I was wondering if this would be possible.
My understanding of swarm is that it links several servers together using docker.
The application is run within that.
So Yes. You can run HA in swarm but for what purpose?
Resource needs of HA are very low so no real benefit
This would increase the availability, so that if one of the nodes were to fail, hass would still be online
Yeah…had to refresh memory on swarm.
But Yes, I believe any app may be run in swarm. This is native to docker and app independent.
So if I were to run hass on a 2/2 swarm (2 managers and 2 workers) theoretically everything should work fine?
Yes. Should work well.
Also very good idea. I forgot about this and never considered it.
Thanks! I’m going to see if I can find any used mini-pcs online.
What will happen if HA tries to update a switch? Will both instances send a command, or does docker allow only one to send output?
Actually, I didn’t think about that. I need to do some more research…
The application deployed to swarm and swarm manages it’s state. You don’t technically run multiple HA instances. You have a single instances who’s desired state is maintained. If it fails, it is killed and new working instance built. If it is changed, the new state is updated and started while old state is stopped and destroyed.

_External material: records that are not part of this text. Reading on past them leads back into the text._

(** ** Origins *)

Lemma Forall2_Forall_right {A B} (R : A -> B -> Prop) (P : B -> Prop)
      (l : list A) (l' : list B) :
  (forall a b, In a l -> R a b -> P b) -> Forall2 R l l' -> Forall P l'.
Proof.
  intros Himp H. induction H as [| a b l l' Hab _ IH]; constructor.
  - apply (Himp a b); [now left | assumption].
  - apply IH. intros a' b' Hin. apply Himp. now right.
Qed.

(** C8 (amended).  [genericExtract] always returns, and each of its
    items has the URL of a link of the document that resolves to the
    origin of the page. *)
Theorem genericExtract_same_origin URLctor location doc :
  exists its,
    genericExtract URLctor location doc = Normal its
    /\ Forall (same_origin_item URLctor location doc) its.
Proof.
  destruct (genericExtract_total URLctor location doc) as [its H].
  exists its. split; [assumption|].
  destruct (genericExtract_provenance _ _ _ _ H) as (hrefs & _ & Hf).
  eapply Forall2_Forall_right; [| exact Hf].
  intros href it _ (link & Hin & Hattr & _ & _ & u & Hu & Hg & ->).
  destruct Hg as (_ & _ & _ & Ho & _).
  exists href, u. repeat split; auto.
  - eapply in_doc_hrefs; eassumption.
  - now apply String.eqb_eq.
Qed.

(** C8 as stated fails for the specific extractors: the tags extractor
    (no filter) and the issue extractor (whose filter is not anchored)
    emit items whose URLs are on another origin, and so does
    [extractItems] on a tags page. *)
Lemma specific_extractors_emit_cross_origin :
  let location := at_path "/acme/widgets/tags" EmptyString in
  let foreign it :=
    exists u, URL_new (url it) (loc_origin location) = Some u
              /\ url_origin u <> loc_origin location in
  (exists its it, tags URL_new location cross_origin_page = Normal its
                  /\ In it its /\ foreign it)
  /\ (exists its it, issueOrPr URL_new location cross_origin_page = Normal its
                     /\ In it its /\ foreign it)
  /\ (exists r it, fst (extractItems URL_new location PAGE_RULES cross_origin_page) = Normal r
                   /\ In it (items r) /\ foreign it).
Proof.
  cbv zeta. repeat split.
  - eexists. eexists. split; [vm_compute; reflexivity |]. split; [now left |].
    eexists. split; [vm_compute; reflexivity | discriminate].
  - eexists. eexists. split; [vm_compute; reflexivity |]. split; [now left |].
    eexists. split; [vm_compute; reflexivity | discriminate].
  - eexists. eexists. split; [vm_compute; reflexivity |]. split; [now left |].
    eexists. split; [vm_compute; reflexivity | discriminate].
Qed.

(** ** Exclusions of the generic extractors *)

(** A pattern that starts with [^] matches at the start only. *)
Lemma search_bol_later (ic : bool) (r : regex) (len : nat) (s : string) :
  forall idx c, search ic (rBol >> r) len idx (Some c) s = None.
Proof.
  induction s as [| c' s IH]; intros idx c; simpl.
  - reflexivity.
  - apply IH.
Qed.

(** [/^#/.test(href)] is [href.startsWith("#")]. *)
Lemma fragment_test (href : string) : test fragment_re href = starts_with "#" href.
Proof.
  unfold test, RegExp_test, RegExp_exec, fragment_re, re.
  cbn [global sticky orb source ignoreCase fst].
  destruct href as [| c s]; [reflexivity|].
  cbn -[Ascii.eqb Nat.sub String.length].
  destruct (Ascii.eqb "#" c); cbn -[Nat.sub String.length]; [reflexivity|].
  now rewrite search_bol_later.
Qed.

Lemma not_profile_link (link : Element) :
  InlineButton.is_profile_link link = false ->
  getAttribute link "data-hovercard-type" <> Some "user" /\
  getAttribute link "data-hovercard-type" <> Some "organization".
Proof.
  unfold InlineButton.is_profile_link.
  destruct (getAttribute link "data-hovercard-type") as [t|]; [| split; discriminate].
  intros H. apply orb_false_iff in H as [H1 H2].
  apply String.eqb_neq in H1, H2. split; congruence.
Qed.

Lemma generic_pushed_passed URLctor location doc cands n deny assets is_title
      (extra extra' : Element -> Prop) link href it :
  (forall l, extra l -> extra' l) ->
  In link (querySelectorAll doc cands) ->
  generic_pushed_for URLctor location n deny assets is_title extra link href it ->
  passed_exclusions URLctor location doc n extra' href it.
Proof.
  intros Hext Hq (Hattr & _ & Hx & u & Hu & Hg & ->).
  destruct Hg as (_ & Hcur & Hfrag & _ & _ & _ & Hlen & _).
  exists link, u. repeat split; auto; try lia.
  - unfold querySelectorAll in Hq. now apply filter_In in Hq as [Hq _].
  - now apply String.eqb_neq.
  - now rewrite <- fragment_test.
Qed.

(** The items keep the pairwise different [href] strings of their
    elements when the relation between element and item is relaxed. *)
Lemma from_distinct_hrefs_passed URLctor location doc cands n deny assets is_title
      (extra extra' : Element -> Prop) hrefs its :
  (forall l, extra l -> extra' l) ->
  from_distinct_hrefs
    (generic_pushed_for URLctor location n deny assets is_title extra)
    (fun link => In link (querySelectorAll doc cands)) hrefs its ->
  NoDup hrefs /\ Forall2 (passed_exclusions URLctor location doc n extra') hrefs its.
Proof.
  intros Hext [Hnd Hf]. split; [assumption|].
  eapply Forall2_impl_rel; [| exact Hf].
  intros href it (link & Hin & Hp). eapply generic_pushed_passed; eassumption.
Qed.

Lemma inline_generic_links_total URLctor location (links : list Element) :
  forall st, exists st', InlineButton.generic_links URLctor location st links = Normal st'.
Proof.
  induction links as [| link links IH]; simpl; intros st.
  - now exists st.
  - assert (exists st1, InlineButton.generic_link URLctor location st link = Normal st1)
      as [st1 ->].
    { unfold InlineButton.generic_link, new_URL.
      repeat match goal with
             | |- exists _, match ?c with _ => _ end = _ => destruct c
             | |- exists _, (if ?c then _ else _) = _ => destruct c
             end; eexists; reflexivity. }
    simpl. apply IH.
Qed.

(** C7 (amended).  The items of [genericExtract] are pushed, one for
    one, for links of the document whose [href] attributes are pairwise
    different; none of these links has an [href] attribute that equals
    the path of the page or starts with [#], or a trimmed text of fewer
    than 3 or more than 300 characters.  In the copy with the inline
    button, moreover, none of them is marked as a user or organization
    profile.  In the copy that attaches buttons the shortest accepted
    title has 2 characters. *)
Theorem genericExtract_exclusions URLctor location doc :
  (exists its hrefs,
      genericExtract URLctor location doc = Normal its
      /\ NoDup hrefs
      /\ Forall2 (passed_exclusions URLctor location doc 3 (fun _ => True)) hrefs its)
  /\ (exists its hrefs,
      InlineButton.genericExtract URLctor location doc = Normal its
      /\ NoDup hrefs
      /\ Forall2 (passed_exclusions URLctor location doc 3
                    (fun link =>
                       getAttribute link "data-hovercard-type" <> Some "user" /\
                       getAttribute link "data-hovercard-type" <> Some "organization"))
                 hrefs its)
  /\ (forall its,
      AttachedButtons.genericExtract URLctor location doc = Normal its ->
      exists hrefs,
        NoDup hrefs
        /\ Forall2 (passed_exclusions URLctor location doc 2 (fun _ => True)) hrefs its).
Proof.
  repeat split.
  - destruct (genericExtract_total URLctor location doc) as [its H].
    destruct (genericExtract_provenance _ _ _ _ H) as (hrefs & Hp).
    exists its, hrefs. split; [assumption|].
    eapply from_distinct_hrefs_passed; [| exact Hp]. auto.
  - unfold InlineButton.genericExtract.
    destruct (inline_generic_links_total URLctor location
                (querySelectorAll doc generic_candidates) (mkGeneric [] [])) as [st Hst].
    destruct (inline_genericExtract_provenance URLctor location doc (g_items st))
      as (hrefs & Hp).
    { unfold InlineButton.genericExtract. now rewrite Hst. }
    exists (g_items st), hrefs. rewrite Hst. split; [reflexivity|].
    eapply from_distinct_hrefs_passed; [| exact Hp].
    apply not_profile_link.
  - intros its H.
    destruct (attached_genericExtract_provenance _ _ _ _ H) as (hrefs & Hp).
    exists hrefs.
    eapply from_distinct_hrefs_passed; [| exact Hp]. auto.
Qed.

(** In the copy that attaches buttons a title of two characters is
    collected. *)
Lemma genericExtract_exclusions_witness :
  exists hrefs,
    NoDup hrefs
    /\ Forall2 (passed_exclusions URL_new (at_path "/acme/widgets/tags" EmptyString)
                  short_title_page 2 (fun _ => True))
               hrefs
               [ mkItem "v2" "https://github.com/acme/widgets/releases/tag/v2" None ].
Proof.
  exact (proj2 (proj2 (genericExtract_exclusions URL_new
                         (at_path "/acme/widgets/tags" EmptyString) short_title_page))
               [ mkItem "v2" "https://github.com/acme/widgets/releases/tag/v2" None ]
               eq_refl).
Defined.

Also I think off number managers is recommended for some reason. So 3/2 is suggested.
Oh, ok. I understand now.
If you try it out let us know result.
I have heard other HA user use Portainer. This can manage swarm deployments but not sure if they used for this purpose or just container management.
So how is this different from a docker container with restart always
parameter?
Swarm assume multiple host servers and creates a type of redundancy between these hosts
Restart always just restart same container on same host.
Swarm will bring up container on another host in case of single host server fail or networking go down. Also you can make Port, container config or storage changes and implement them with almost no downtime since it will create new container with changes and bring that up as old config container taken down. You can have host at multiple physical location. Maybe cloud and local Host as well I would assume.
There some details and application I am likely missing but general idea is there I believe
I can’t seem to find a way to pass USB devices to the swarm. Is this possible?
How do you propose this would work?
Do you have the same identical USB device on every docker host in the swarm? It should just be a /dev/ttyACM0 or similar in a bind mount.
So it isn’t possible without the same device being attached to every node?
Do you understand how a swarm service works? If host A goes down and has the hardware device, how do you propose it physically move the device to host B?
This is just simple logic, not really a fault with the system
I do understand how a swarm works. My thinking was that it might be possible to share a peripheral off another non-swarm machine.
That’s an interesting concept, and one that seems to still miss the point of a redundant system. It is a single point of failure, so I’m not sure what good a swarm would do in this instance.
I don’t know of any way you can share out a /dev/ device directly.